Her landmark social reform work – on which she is going to speak tonight – began around 2000. Soon thereafter, she became associated with social reform through dance therapy in West Bengal Correctional Homes. This blossomed into a pioneering initiative to reform, realign and rehabilitate convicts in the state correctional homes, since 2007. For the same purpose, in 2010 she conceptualized and formed ‘Touch World’, a non-profit organization for reform and rehabilitation of prisoners and their families. The organization is also providing care and education to the children of the inmates of the Alipore Women’s Correctional Home.
Recently she has started training juvenile offenders in dance therapy for realigning their lives. She is also using dance as a therapy for specially-abled children and for Parkinson’s disease patients and it is showing a marked effect. She has been the Brand Ambassador of Parkinson’s Diseases Patients Welfare Society, Dignity Foundation, Unmesh
– a center for specially-abled children, Save The Children, and the Mother and Child Project
– Kolkata chapter. She has traveled to Japan with underprivileged children no fewer than five times.

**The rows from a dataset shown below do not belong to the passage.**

Lemma poke_app w l l' m : poke w (l ++ l') m = poke w l' (poke w l m).
Proof. unfold poke. by rewrite foldl_app. Qed.
Lemma poke_other w l m a : (∀ i, i ∈ l.*1 → w i ≠ a) → poke w l m !!! a = m !!! a.
Proof.
  revert m. induction l as [|[i v] l IH]; intros m Ha; [done|]. change (poke w l (<[w i := v]> m) !!! a = m !!! a). rewrite IH by (intros j Hj; apply Ha; by right).
  apply lookup_total_insert_ne. apply Ha. by left.
Qed.
(** Words [0..n) that are different places. *)
Definition places (n : nat) (w : nat → Z) : Prop := ∀ i j, (i < n)%nat → (j < n)%nat → w i = w j → i = j.
Lemma poke_at n w l m i v : places n w → NoDup l.*1 → Forall (λ p, p.1 < n)%nat l → (i, v) ∈ l → poke w l m !!! w i = v.
Proof.
  intros Hw. revert m. induction l as [|[j u] l IH]; intros m Hnd Hlt Hin; [by apply elem_of_nil in Hin|].
  cbn in Hnd. apply NoDup_cons in Hnd as [Hj Hnd]. apply Forall_cons in Hlt as [Hjn Hlt]. cbn in Hjn.
  change (poke w l (<[w j := u]> m) !!! w i = v). apply elem_of_cons in Hin as [[= -> ->]|Hin]; [|by apply IH]. rewrite poke_other; [apply lookup_total_insert_eq|].
  intros k Hk He. apply list_elem_of_fmap in Hk as ([k' v] & -> & Hk). rewrite Forall_forall in Hlt. specialize (Hlt _ Hk). cbn in *.
  apply Hw in He; [|done|done]. subst. apply Hj, list_elem_of_fmap. by exists (j, v).
Qed.
Lemma length_fill l x : length (fill l x) = length x.
Proof. revert x. induction l as [|[r v] l IH]; intros x; [done|]. change (length (fill l (<[r := v]> x)) = length x). rewrite IH. apply length_insert. Qed.
Lemma fill_other l x r : r ∉ l.*1 → fill l x !! r = x !! r.
Proof.
  revert x. induction l as [|[i v] l IH]; intros x Hr; [done|]. change (fill l (<[i := v]> x) !! r = x !! r). cbn in Hr. apply not_elem_of_cons in Hr as [Hi Hr].
  rewrite IH by done. by apply list_lookup_insert_ne.
Qed.
Lemma fill_at l x r v : NoDup l.*1 → (r < length x)%nat → (r, v) ∈ l → fill l x !! r = Some v.
Proof.
  revert x. induction l as [|[i u] l IH]; intros x Hnd Hlt Hin; [by apply elem_of_nil in Hin|].
  change (fill l (<[i := u]> x) !! r = Some v). cbn in Hnd. apply NoDup_cons in Hnd as [Hi Hnd]. apply elem_of_cons in Hin as [[= -> ->]|Hin].
  - rewrite fill_other by done. by apply list_lookup_insert_eq.
  - apply IH; [done|by rewrite length_insert|done].
Qed.

Lemma fill_at_total l x r v : NoDup l.*1 → (r < length x)%nat → (r, v) ∈ l → fill l x !!! r = v.
Proof. intros H1 H2 H3. apply list_lookup_total_correct. by apply fill_at. Qed.
Lemma fill_other_total l x r : r ∉ l.*1 → fill l x !!! r = x !!! r.
Proof. intros Hr. rewrite !list_lookup_total_alt. by rewrite fill_other. Qed.

(** ** The context switch *)
Definition cx_slots : list (nat * nat) := [(SP, 1); (RA, 0)]%nat ++ ((λ n, (sreg n, n + 2)%nat) <$> seq 0 12).
Definition cx_slots' : list (nat * nat) := (RA, 0%nat) :: ((λ n, (sreg n, n + 2)%nat) <$> seq 0 12) ++ [(SP, 1%nat)].
Lemma switch_blocks : __switch = stores cx_slots A0 ++ loads cx_slots' A1.
Proof. vm_compute. reflexivity. Qed.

She has started two new initiatives since 2019, dance therapy for the transgender community and for the Acid Attack Survivors of West Bengal.
As a performing artist and social reformer, Smt. Alokananda Roy has received many prestigious awards, including the highest State Award, ‘Bongo Bibhushan’ in 2014, an Honorary D.Litt. degree from Diamond Harbor Women’s University, the West Bengal ‘State Academy Award’, the ‘Bharat Nirman’ Award, the ‘Devi Award’, the ‘SHE Award’, and the ‘True Legend’ Recognition by The Telegraph. She is an Honorary citizen of New York City and Clarksville, U.S.A.
As I began by saying, over the last two decades, Smt. Alokananda Roy has been actively involved in using cultural practices inside Correction Homes with both male and female inmates. Key to this stellar work is the process around how love, care, music, and dance come together in a tapestry of incidents, anecdotes and feelings. Over the last two decades of her work inside Kolkata’s Presidency Correctional Home and Alipore Women’s Correctional Home, nearly 200 inmates have been released, and nearly none has ever gone back to crime, which is unparalleled in any such work across the world. For this work, she has been honoured by the Indian Postal Service, who in 2019 released a Collector’s Edition ‘Alakananda Roy Personal Postage Stamp’ and a Special Cover in honor of ‘Love Therapy’, her Correctional Home project.
Some of the most intriguing questions relating to her landmark work would be – What is in her touch that has made such a miracle possible? What has been her personal journey? Where does this amazing body of work stand today in terms of sustainability? How could you be of help in sustaining this inspiring work around crime reduction and prison reform? How could this body of work be archived and showcased, so that the world around us – torn apart by violence and rage – could find solace? We seek to get some answers to these compelling questions in this evening’s conversation with Alokananda.